━━ Data for processing ━━
(* ===== verification/DmaProbe.v ===== *)
(** * DMA pages and buffer descriptors (src/DmaProbe.hpp)

    The memory interface shared with the firmware bank, the validity of a
    mapping, the buffer descriptor, and the probe that checks two pages and
    always closes them. *)

From S2P Require Import Prelude Prog.

Definition pageBytes : Z := 4096.
Definition ringEntries : Z := 256.
Definition bdBytes : Z := 8.
Definition probePacketBytes : Z := 2044.

Record Mapping := mkMapping { m_address : Z; m_length : Z; m_offset : Z; m_segments : Z }.
Definition emptyMapping : Mapping := mkMapping 0 0 0 0.
#[export] Instance Mapping_eq_dec : EqDecision Mapping.
Proof. solve_decision. Defined.

Definition validMapping (m : Mapping) : bool :=
  (m_segments m =? 1) && (m_length m =? pageBytes) && (m_offset m =? pageBytes) &&
  negb (m_address m =? 0) && (Z.land (m_address m) 4095 =? 0) &&
  (m_address m <=? 0x100000000 - pageBytes).

(** The eight bytes written to [out], [None] when it is too small or null; the
    boolean is the answer. *)
Definition encodeBd (out : bool) (capacity address length : Z) : option buf * bool :=
  if negb out || (capacity <? 8) then (None, false) else
  if (length =? 0) || (0xffff <? length) || (address =? 0) || (0xffffffff <? address) ||
     (0x100000000 - address <? length)
  then (Some (zeros 8), false)
  else (Some ([u8 length; u8 (Z.shiftr length 8); 0; 0x40] ++
              map (fun i => u8 (Z.shiftr address (8 * i))) [0; 1; 2; 3]), true).

(** ** The memory interface *)

Inductive memOp :=
| Allocate (i : Z) | PrepareBuffer (i : Z) | MappingOf (i : Z) | Bytes (i : Z)
| StoreByte (i j v : Z) | LoadByte (i j : Z) | Synchronize (i : Z) | Close (i : Z)
| MemCommand | LastError | Extension.

Definition memAns (o : memOp) : Type :=
  match o with
  | MappingOf _ => Mapping
  | LoadByte _ _ | MemCommand | LastError => Z
  | StoreByte _ _ _ | Extension => unit
  | _ => bool
  end.
Definition Memory : sig := Sig memOp memAns.
Definition mcall {S} (o : memOp) : M Memory S (memAns o) := call (Σ:=Memory) o.

(** ** The probe *)

Inductive DmaStatus :=
| dNotRun | dSkipped | dAllocateFailed | dPrepareFailed | dMapInvalid | dOverlap
| dEncodeFailed | dSyncFailed | dVerifyFailed | dValidated | dCleanupFailed | dBusMasterChanged.
#[export] Instance DmaStatus_eq_dec : EqDecision DmaStatus.
Proof. solve_decision. Defined.

Definition dmaStatusName (s : DmaStatus) : string :=
  match s with
  | dNotRun => "NOT_RUN"
  | dSkipped => "SKIPPED_BUS_MASTER_ACTIVE"
  | dAllocateFailed => "DMA_ALLOCATE_FAILED"
  | dPrepareFailed => "DMA_PREPARE_FAILED"
  | dMapInvalid => "DMA_MAPPING_INVALID"
  | dOverlap => "DMA_MAPPINGS_OVERLAP"
  | dEncodeFailed => "DMA_DESCRIPTOR_INVALID"
  | dSyncFailed => "DMA_SYNCHRONIZE_FAILED"
  | dVerifyFailed => "DMA_CPU_VERIFY_FAILED"
  | dValidated => "DMA_MEMORY_VALIDATED"
  | dCleanupFailed => "DMA_CLEANUP_FAILED"
  | dBusMasterChanged => "BUS_MASTER_CHANGED"
  end.

Record DmaResult := mkDma {
  d_status : DmaStatus; d_operationStatus : DmaStatus; d_ring : Mapping; d_packet : Mapping;
  failedBuffer : Z; allocations : Z; d_prepared : Z; synchronized : Z; osError : Z;
  cleanupOk : bool; cpuVerified : bool; busMasterBefore : bool; busMasterAfter : bool
}.
#[export] Instance DmaResult_rebuild : Rebuild DmaResult := fun r =>
  mkDma (d_status r) (d_operationStatus r) (d_ring r) (d_packet r) (failedBuffer r)
    (allocations r) (d_prepared r) (synchronized r) (osError r) (cleanupOk r) (cpuVerified r)
    (busMasterBefore r) (busMasterAfter r).
Definition newDma : DmaResult :=
  mkDma dNotRun dNotRun emptyMapping emptyMapping 0 0 0 0 0 false false false false.

Definition D (A : Type) : Type := M Memory DmaResult A.
Definition setStatus (st : DmaStatus) : D unit := modify (fun r => r <| d_status := st |>).
(** [if (!c) { r.status = st; break; }] *)
Definition orElse (c : D bool) (st : DmaStatus) : D unit :=
  b ← c; if (b : bool) then mret tt else setStatus st;; brk.

Definition pattern (i : Z) : Z := u8 (Z.land (i * 17 + 0x5a) 255).

(** One slot of the acquisition loop. *)
Definition acquire (i : Z) : D unit :=
  modify (fun r => r <| failedBuffer := i |>);;
  orElse (mcall (Allocate i)) dAllocateFailed;;
  modify (fun r => r <| allocations := allocations r + 1 |>);;
  orElse (mcall (PrepareBuffer i)) dPrepareFailed;;
  modify (fun r => r <| d_prepared := d_prepared r + 1 |>);;
  m ← mcall (MappingOf i);
  modify (fun r => if i =? 0 then r <| d_ring := m |> else r <| d_packet := m |>);;
  orElse (mret (validMapping m)) dMapInvalid.

(** The comparison of both pages; a mismatch ends it. *)
Definition verifyPages (expected : buf) : D unit :=
  block (for_each 0 pageBytes (fun i =>
    a ← mcall (LoadByte 0 i);
    bad ← (if negb (u8 a =? (if i <? 8 then byte_at expected i else 0)) then mret true
           else b ← mcall (LoadByte 1 i); mret (negb (u8 b =? pattern i)));
    when bad (modify (fun r => r <| cpuVerified := false |>);; brk))).

Definition fillPages : D unit :=
  for_each 0 pageBytes (fun i => mcall (StoreByte 0 i 0);; mcall (StoreByte 1 i (pattern i))).

Definition storeBd (slot : Z) (b : buf) : D unit :=
  for_each 0 8 (fun i => mcall (StoreByte 0 (slot + i) (byte_at b i))).

Definition probeBlock : D unit :=
  for_each 0 2 acquire;;
  r ← get;
  (if m_address (d_ring r) =? m_address (d_packet r) then setStatus dOverlap;; brk else mret tt);;
  ring ← mcall (Bytes 0); packet ← mcall (Bytes 1);
  (if negb ring || negb packet then setStatus dEncodeFailed;; brk else mret tt);;
  fillPages;;
  let '(bd, ok) := encodeBd true pageBytes (m_address (d_packet r)) probePacketBytes in
  storeBd 0 (default [] bd);;
  orElse (mret ok) dEncodeFailed;;
  for_each 0 2 (fun i =>
    modify (fun r => r <| failedBuffer := i |>);;
    orElse (mcall (Synchronize i)) dSyncFailed;;
    modify (fun r => r <| synchronized := synchronized r + 1 |>));;
  modify (fun r => r <| cpuVerified := true |>);;
  verifyPages (default [] bd);;
  modify (fun r => r <| d_status := if cpuVerified r then dValidated else dVerifyFailed |>).

Definition probe : D unit :=
  c ← mcall MemCommand;
  modify (fun r => r <| busMasterBefore := flag (u16 c) 4 |>);;
  (if flag (u16 c) 4 then setStatus dSkipped;; brk else mret tt);;
  block probeBlock;;
  ok ← gets (fun r => bool_decide (d_status r = dValidated));
  when ok (mcall Extension);;
  e ← mcall LastError;
  modify (fun r => r <| osError := e |> <| d_operationStatus := d_status r |>);;
  packetClosed ← mcall (Close 1);
  ringClosed ← mcall (Close 0);
  c ← mcall MemCommand;
  modify (fun r => r <| cleanupOk := (packetClosed : bool) && ringClosed |> <| busMasterAfter := flag (u16 c) 4 |>);;
  modify (fun r => if negb (cleanupOk r) then r <| d_status := dCleanupFailed |> else r);;
  modify (fun r => if busMasterAfter r then r <| d_status := dBusMasterChanged |> else r).

Definition runProbe : prog Memory DmaResult := final_state probe newDma.

(** ** What the probe guarantees *)

Module Probe.
Lemma quiesce_wp s d (Q : option bool -> PciState -> Dev -> Prop) :
  v_rel d = None -> (started s = false -> v_on d = None) ->
  (forall b s' d', quieted s' s (v_door d) d' -> (started s' = false -> v_on d' = None) ->
     (b = true -> dIdle (dres s') && busMasterOff (dres s') = true) -> Q (Some b) s' d') ->
  wpm policy quiesceAndProveIdle s d Q.
Proof.
  intros Hr Hon HQ. unfold quiesceAndProveIdle. pstep. pstep. pstep.
  assert (Hrest : forall (ok0 : bool) s1 d1, engineStep s d s1 d1 -> wpm policy
    (bm ← (dcall (BusMaster false) &&> memoryOnly);
     onPdr (fun r => r <| busMasterOff := bm |>);;
     r ← gets dres;
     (if negb (dIdle r) || negb bm then brk else mret tt);;
     ok ← (if snapshot s then restoreRegisters ok0 else mret ok0);
     onPdr (fun r => r <| restored := ok |>);;
     must (mret ok)) s1 d1
     (fun r s' d' => Q (Some (match r with Some _ => true | None => false end)) s' d')).
  { intros ok0 s1 d1 (E1 & (E2 & E2') & E3 & E4). pstep. pstep.
    refine (dcall_wp policy (BusMaster false) s1 d1 _ _ _); [split; [exact E1|exact I]|].
    intros b _. cbn beta iota. set (d2 := next policy d1 (BusMaster false) b).
    assert (Hout : forall s2 d3 (bm : bool), started s2 = started s1 -> dIdle (dres s2) = dIdle (dres s1) ->
      coreD d3 = coreD (d2 <| v_cmd := v_cmd d3 |>) -> busMasterOff (dres s2) = bm ->
      (bm = true -> b = true /\ Z.land (v_cmd d3) 6 = 2) ->
      quieted s2 s (v_door d) d3 /\ (started s2 = false -> v_on d3 = None)).
    { intros s2 d3 bm S1 S2 D1 S3 Hbm. unfold coreD in D1. simpl in D1.
      injection D1 as D1 D2 D3 D4 D5 D6 D7.
      assert (Hon3 : started s2 = false -> v_on d3 = None) by (rewrite S1, E3, D1, E2; exact Hon).
      split; [|exact Hon3]. split; [congruence|congruence|rewrite D4; exact E2'|].
      intros Hb. apply andb_true_iff in Hb as [Hb1 Hb2]. rewrite S3 in Hb2.
      destruct (started s2) eqn:Hst; [|left; apply Hon3; reflexivity].
      destruct (Hbm Hb2) as [-> Hc]. right. rewrite D2, D3. split; [reflexivity|]. split; [|exact Hc].
      apply E4; congruence. }
    assert (Hfalse : forall s2, started s2 = started s1 -> dIdle (dres s2) = dIdle (dres s1) ->
      busMasterOff (dres s2) = false -> forall d3, coreD d3 = coreD (d2 <| v_cmd := v_cmd d3 |>) ->
      Q (Some false) s2 d3).
    { intros s2 S1 S2 S3 d3 D1. destruct (Hout s2 d3 false S1 S2 D1 S3) as [O1 O2]; [discriminate|].
      apply HQ; [exact O1|exact O2|discriminate]. }
    destruct b.
    2: { pstep. pstep. pstep. pstep. pstep. replace (negb _ || negb false) with true by (rewrite orb_true_r; reflexivity).
         pstep. apply Hfalse; reflexivity. }
    unfold memoryOnly. pstep. apply command_wp; [split; [exact E1|exact I]|]. intros c _. cbn beta iota.
    set (d3 := next policy d2 Command c). assert (D3 : coreD d3 = coreD (d2 <| v_cmd := v_cmd d3 |>)) by reflexivity.
    pstep. set (bm := Z.land (u16 c) 6 =? 2). assert (Hbm : bm = true -> true = true /\ Z.land (v_cmd d3) 6 = 2).
    { intros Hb. split; [reflexivity|]. unfold bm in Hb. apply Z.eqb_eq in Hb. exact Hb. }
    assert (Hr3 : v_rel d3 = None) by exact E1. clearbody d3 bm.
    pstep. pstep. pstep. pstep. pstep. set (s2 := s1 <| dres := _ |>).
    assert (O : quieted s2 s (v_door d) d3 /\ (started s2 = false -> v_on d3 = None))
      by (apply (Hout s2 d3 bm); auto). destruct O as [O1 O2].
    pstep.
    - pstep. apply HQ; [exact O1|exact O2|discriminate].
    - pstep. pstep.
      assert (Hok : dIdle (dres s2) && busMasterOff (dres s2) = true).
      { change (busMasterOff (dres s2)) with bm. destruct (dIdle (dres s2)), bm; auto. }
      assert (Hlast : forall (ok : bool) s4 d4, same s2 d3 s4 d4 -> wpm policy
        (onPdr (fun r => r <| restored := ok |>);; must (mret ok)) s4 d4
        (fun r s' d' => Q (Some (match r with Some _ => true | None => false end)) s' d')).
      { intros ok s4 d4 H4. pstep. pstep. pstep. pstep.
        assert (H5 : same s2 d3 (s4 <| dres := (dres s4) <| restored := ok |> |>) d4) by exact H4.
        set (s5 := s4 <| dres := _ |>) in *. clearbody s5. destruct H5 as (A & B & _).
        unfold coreS, coreD in *. injection A as A1 A2 A3 A4 A5 A6 A7. injection B as B1 B2 B3 B4 B5 B6 B7 B8.
        assert (G : quieted s5 s (v_door d) d4 /\ (started s5 = false -> v_on d4 = None)).
        { destruct O1. split; [|rewrite A4, B1; exact O2]. split; [congruence|congruence|congruence|].
          rewrite A6, A7. unfold dmaOff in *. rewrite B1, B2, B3, B4. assumption. }
        destruct ok; apply HQ; try apply G; try discriminate. intros _. rewrite A6, A7. exact Hok. }
      destruct (snapshot s).
      + apply (restoreRegisters_wp s2 d3); [apply same_refl; exact Hr3|]. intros b4 s4 d4 H4. apply Hlast. exact H4.
      + pstep. apply Hlast. apply same_refl. exact Hr3. }
  destruct (snapshot s) eqn:Hsn.
  - pstep. apply quiesceEngine_wp; [exact Hr|]. intros b s1 d1 H1. apply Hrest. exact H1.
  - pstep. pstep. pstep. pstep. apply Hrest. repeat split; simpl; auto.
    intros H1 H2. rewrite H2 in H1. discriminate.
Qed.

(** ** Refinement of the back-end contract *)

Lemma method_wp {A} (m : P A) def s d (Q : A * PciState -> Dev -> Prop) :
  wpm policy m s d (fun r s' d' => Q (default def r, s') d') -> wp policy (method m def s) d Q.
Proof. intros H. unfold method. apply wp_bind. exact H. Qed.

(** The state a contract-abiding transfer can be in when it publishes. *)
Definition contractual (g : Ledger) : Prop :=
  (l_start g <> None -> l_prep g = Some true) /\ (l_start g = None -> l_quiet g = None).

Definition linked (g : Ledger) (s : PciState) (d : Dev) : Prop := contractual g /\ related g s d.

Lemma clearHalt_wp s d (Q : option bool -> PciState -> Dev -> Prop) :
  v_rel d = None -> (forall b s' d', same s d s' d' -> Q (Some b) s' d') ->
  wpm policy clearHaltControls s d Q.
Proof.
  intros Hr HQ. unfold clearHaltControls. pose proof (same_refl s d Hr) as H. walk; apply HQ; exact H.
Qed.
Lemma get_prep_same m h l n : is_mask m h l -> 0 <= n < 2 ^ (h - l + 1) -> in_u32 n ->
  le32_get_bits (FIELD_PREP m n) m = n.
Proof.
  intros Hm Hn Hu. apply Z.bits_inj'. intros i Hi. rewrite (get_bits _ m h l) by auto.
  rewrite (prep_bits m h l) by auto. replace (i + l - l) with i by lia. pose proof Hm as (H1 & H2 & _).
  destruct (Z.leb_spec i (h - l)).
  - replace (l <=? i + l) with true by lia. replace (i + l <=? h) with true by lia. reflexivity.
  - symmetry. revert i Hi H. cut (forall i, h - l + 1 <= i -> Z.testbit n i = false).
    { intros Hc i Hi H. apply Hc. lia. }
    apply Z.bounded_iff_bits_nonneg'; lia.
Qed.

Lemma get_prep_other m h l m' n : is_mask m h l -> apart m m' = true ->
  le32_get_bits (FIELD_PREP m' n) m = 0.
Proof.
  intros Hm Ha. unfold le32_get_bits, FIELD_PREP, apart in *. rewrite <- Z.land_assoc, (Z.land_comm m').
  apply Z.eqb_eq in Ha. rewrite Ha, Z.land_0_r. apply Z.shiftr_0_l.
Qed.

Lemma get_lor m a b : le32_get_bits (Z.lor a b) m = Z.lor (le32_get_bits a m) (le32_get_bits b m).
Proof. unfold le32_get_bits. rewrite Z.land_lor_distr_l, Z.shiftr_lor. reflexivity. Qed.

Lemma get_pack_other m h l fs : is_mask m h l -> forallb (fun f => apart m (fst f)) fs = true ->
  le32_get_bits (pack fs) m = 0.
Proof.
  intros Hm. induction fs as [|[m' n] fs IH]; intros Hf.
  - unfold le32_get_bits. simpl. rewrite Z.land_0_l. apply Z.shiftr_0_l.
  - simpl in Hf. apply andb_true_iff in Hf as [H1 H2]. simpl. rewrite get_lor, IH by exact H2.
    rewrite (get_prep_other m h l) by auto. reflexivity.
Qed.

(** A word built of disjoint fields: every field reads back. *)
Fixpoint disjoint_fields (fs : list (Z * Z)) : bool :=
  match fs with
  | [] => true
  | (m, _) :: fs => forallb (fun f => apart m (fst f)) fs && disjoint_fields fs
  end.

Lemma get_pack_head m h l n fs : is_mask m h l -> forallb (fun f => apart m (fst f)) fs = true ->
  0 <= n < 2 ^ (h - l + 1) -> in_u32 n -> le32_get_bits (pack ((m, n) :: fs)) m = n.
Proof.
  intros Hm Hf Hn Hu. simpl. rewrite get_lor, (get_prep_same m h l), (get_pack_other m h l) by auto.
  apply Z.lor_0_r.
Qed.

Lemma get_pack_tail m h l m' n fs : is_mask m h l -> apart m m' = true ->
  le32_get_bits (pack ((m', n) :: fs)) m = le32_get_bits (pack fs) m.
Proof. intros Hm Ha. simpl. rewrite get_lor, (get_prep_other m h l) by auto. reflexivity. Qed.

(** [field_value fs m h l v] : the list gives field [m] the value [v]. *)
Lemma is_mask_genmask h l : (0 <=? l) && (l <=? h) && (h <? 32) && (shift32 (GENMASK h l) =? l) = true ->
  is_mask (GENMASK h l) h l.
Proof. intros H. repeat split; try lia. Qed.
Lemma is_mask_bit n : (0 <=? n) && (n <? 32) && (shift32 (BIT n) =? n) && (BIT n =? GENMASK n n) = true ->
  is_mask (BIT n) n n.
Proof. intros H. repeat split; lia. Qed.

Ltac ismask :=
  lazymatch goal with
  | |- is_mask (GENMASK ?h ?l) _ _ => exact (is_mask_genmask h l eq_refl)
  | |- is_mask (BIT ?n) _ _ => exact (is_mask_bit n eq_refl)
  end.

(** Read back one field of a concrete field list. *)
Ltac getfield :=
  lazymatch goal with
  | |- le32_get_bits (pack ((?m, ?n) :: ?fs)) ?m = ?n =>
      eapply get_pack_head; [ismask|reflexivity| |]
  | |- le32_get_bits (pack ((?m', ?n') :: ?fs)) ?m = _ =>
      etransitivity; [eapply get_pack_tail; [ismask|reflexivity]|getfield]
  end.

(** ** The transmit descriptor in memory *)

(** The members have their C++ types. *)
Definition typed (p : TxInfo) : Prop :=
  in_u16 (pkt_size p) /\ in_u8 (wp_offset p) /\ in_u8 (mac_id p) /\ in_u8 (qsel p) /\
  in_u8 (ch_dma p) /\ in_u8 (hdr_llc_len p) /\ in_u8 (ampdu_density p) /\ in_u8 (ampdu_num p) /\
  in_u8 (sec_type p) /\ in_u8 (sec_cam_idx p) /\ in_u16 (data_rate p) /\
  in_u16 (data_retry_lowest_rate p) /\ in_u16 (seqno p) /\ in_u8 (hw_ssn_sel p) /\
  in_u8 (hw_seq_mode p) /\ in_u8 (port p).

Lemma FIELD_PREP_u32 m n : in_u32 (FIELD_PREP m n).
Proof.
  unfold FIELD_PREP. pose proof (u32_range (Z.shiftl (u32 n) (shift32 m))) as H.
  apply land_u32. exact H.
Qed.
Lemma pack_u32 fs : in_u32 (pack fs).
Proof. induction fs as [|f fs IH]; simpl; [zlia|]. apply lor_u32; [apply FIELD_PREP_u32|exact IH]. Qed.
(* ===== verification/FirmwareDmaQueue.v ===== *)
(** * The firmware command channel (src/network/FirmwareDmaQueue.hpp)

    Framing of a command for the channel, and the ledger of its DMA buffers:
    the hardware may still read the eight packets it consumed last, so a buffer
    is released only when eight newer ones have been consumed. *)

From S2P Require Import Prelude Descriptors DataPath Protocol.

(** ** Framing for the firmware channel

    [source] and [target] are the addresses of the two buffers; [out] and [bd]
    are the frame and its buffer descriptor. *)
Definition encodeCommandDma (command : option buf) (source : Z) (length physical : Z)
    (out : option buf) (target : Z) (capacity : Z) (bd : buf) : mres unit (buf * buf * Z) :=
  match command, out with
  | Some command, Some out =>
      fail_if ((length <? 8) || (16383 <? length) || (capacity <? length + 24) ||
               negb (dma32Range physical (length + 24))) tt;;
      w1 ← little32 command 4;
      fail_if (negb (Z.land w1 0x3fff =? length)) tt;;
      fail_if (if source <=? target then target - source <? length else source - target <? length + 24) tt;;
      seq ← (if 24 <=? length
             then b22 ← rd8 command 22; b23 ← rd8 command 23;
                  mret (u16 (Z.shiftr (Z.lor b22 (Z.shiftl b23 8)) 4))
             else mret 0);
      let info := emptyTxInfo <| ch_dma := 12 |> <| pkt_size := u16 length |> <| seqno := seq |> in
      match encodeTx info true capacity with
      | MOob => MOob
      | MErr _ => MErr tt
      | MVal desc =>
          fail_if (negb (zlen desc =? 24)) tt;;
          out ← store out 0 desc;
          out ← for_m (Z.to_nat length) 0 (fun i o => v ← rd8 command i; store o (24 + i) [v]) out;
          bd ← store16 bd 0 (u16 (length + 24));
          bd ← store16 bd 2 0x4000;
          bd ← store32 bd 4 (u32 physical);
          mret (out, bd, length + 24)
      end
  | _, _ => MErr tt
  end.

(** ** The ledger *)

Record FirmwareDma := mkDma {
  cookies : list Z; retainedSlots : list Z; dprod : Z; dcons : Z; pending : Z; holdHead : Z; holdTail : Z; held : Z
}.
#[export] Instance FirmwareDma_rebuild : Rebuild FirmwareDma := fun q =>
  mkDma (cookies q) (retainedSlots q) (dprod q) (dcons q) (pending q) (holdHead q) (holdTail q) (held q).

Section ledger.
Variable Count : Z.

Definition newDma : FirmwareDma := mkDma (zeros Count) (zeros Count) 0 0 0 0 0 0.
Definition cookieAt (q : FirmwareDma) (i : Z) : Z := nth (Z.to_nat i) (cookies q) 0.
Definition slotRetained (q : FirmwareDma) (i : Z) : Z := nth (Z.to_nat i) (retainedSlots q) 0.

Definition full (q : FirmwareDma) : bool := (pending q =? Count - 1) || negb (cookieAt q (dprod q) =? 0).

(** Cookie 0 is the null pointer. *)
Definition commit (slot cookie : Z) (q : FirmwareDma) : bool * FirmwareDma :=
  if (cookie =? 0) || full q || negb (slot =? dprod q) then (false, q) else
  (true, ((q <| cookies := <[Z.to_nat (dprod q) := cookie]> (cookies q) |>)
            <| dprod := (dprod q + 1) mod Count |>) <| pending := pending q + 1 |>).

(** One turn of [consumeTo], with the cookies released. *)
Definition consumeOne (q : FirmwareDma) : list Z * FirmwareDma :=
  let q := ((((q <| retainedSlots := <[Z.to_nat (holdTail q) := u16 (dcons q)]> (retainedSlots q) |>)
               <| holdTail := (holdTail q + 1) mod Count |>) <| held := held q + 1 |>)
               <| dcons := (dcons q + 1) mod Count |>) <| pending := pending q - 1 |> in
  if 8 <? held q then
    let slot := slotRetained q (holdHead q) in
    ([cookieAt q slot],
     ((q <| holdHead := (holdHead q + 1) mod Count |>) <| held := held q - 1 |>)
       <| cookies := <[Z.to_nat slot := 0]> (cookies q) |>)
  else ([], q).

Fixpoint consumeLoop (n : nat) (q : FirmwareDma) : list Z * FirmwareDma :=
  match n with
  | O => ([], q)
  | S n => let (r1, q1) := consumeOne q in let (r2, q2) := consumeLoop n q1 in (r1 ++ r2, q2)
  end.

Definition consumeTo (index : Z) (q : FirmwareDma) : bool * list Z * FirmwareDma :=
  if Count <=? index then (false, [], q) else
  let advance := (index + Count - dcons q) mod Count in
  if pending q <? advance then (false, [], q) else
  let (r, q') := consumeLoop (Z.to_nat advance) q in (true, r, q').

Definition reclaimAfterDmaStopped (q : FirmwareDma) : list Z * FirmwareDma :=
  (filter (fun c => c ≠ 0) (cookies q), mkDma (map (fun _ => 0) (cookies q)) (retainedSlots q) 0 0 0 0 0 0).

(** ** What the ledger promises *)

(** The cookies held back after consumption and those not yet consumed, oldest
    first. *)
Record Channel := mkChannel { kept : list Z; inflight : list Z }.

(** The slot of the oldest buffer. *)
Definition base (q : FirmwareDma) : Z := (dcons q - held q) mod Count.
Definition window (q : FirmwareDma) (from n : Z) : list Z :=
  map (fun k => cookieAt q ((base q + k) mod Count)) (seqZ from n).
Definition channelOf (q : FirmwareDma) : Channel :=
  mkChannel (window q 0 (held q)) (window q (held q) (pending q)).

(** Consuming [n] buffers of a channel: the oldest above eight are released. *)
Definition consumeSpec (n : Z) (c : Channel) : list Z * Channel :=
  let done := kept c ++ take (Z.to_nat n) (inflight c) in
  let excess := Z.to_nat (zlen done - 8) in
  (take excess done, mkChannel (drop excess done) (drop (Z.to_nat n) (inflight c))).

Record dmaInv (q : FirmwareDma) : Prop := {
  di_cookies : length (cookies q) = Z.to_nat Count;
  di_retained : length (retainedSlots q) = Z.to_nat Count;
  di_held : 0 <= held q <= 8;
  di_pending : 0 <= pending q <= Count - 1;
  di_total : held q + pending q <= Count;
  di_cons : 0 <= dcons q < Count;
  di_prod : dprod q = (dcons q + pending q) mod Count;
  di_head : 0 <= holdHead q < Count;
  di_tail : holdTail q = (holdHead q + held q) mod Count;
  di_hold : forall k, 0 <= k < held q -> slotRetained q ((holdHead q + k) mod Count) = (base q + k) mod Count;
  di_used : forall k, 0 <= k < Count ->
    (cookieAt q ((base q + k) mod Count) <> 0 <-> k < held q + pending q)
}.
━━━
In the material above, transcribe exactly the lines beginning at the one with "(busMasterBefore r) (busMasterAfter r)." and ending at the one with "orElse (mcall (PrepareBuffer", both included.

    (busMasterBefore r) (busMasterAfter r).
Definition newDma : DmaResult :=
  mkDma dNotRun dNotRun emptyMapping emptyMapping 0 0 0 0 0 false false false false.

Definition D (A : Type) : Type := M Memory DmaResult A.
Definition setStatus (st : DmaStatus) : D unit := modify (fun r => r <| d_status := st |>).
(** [if (!c) { r.status = st; break; }] *)
Definition orElse (c : D bool) (st : DmaStatus) : D unit :=
  b ← c; if (b : bool) then mret tt else setStatus st;; brk.

Definition pattern (i : Z) : Z := u8 (Z.land (i * 17 + 0x5a) 255).

(** One slot of the acquisition loop. *)
Definition acquire (i : Z) : D unit :=
  modify (fun r => r <| failedBuffer := i |>);;
  orElse (mcall (Allocate i)) dAllocateFailed;;
  modify (fun r => r <| allocations := allocations r + 1 |>);;
  orElse (mcall (PrepareBuffer i)) dPrepareFailed;;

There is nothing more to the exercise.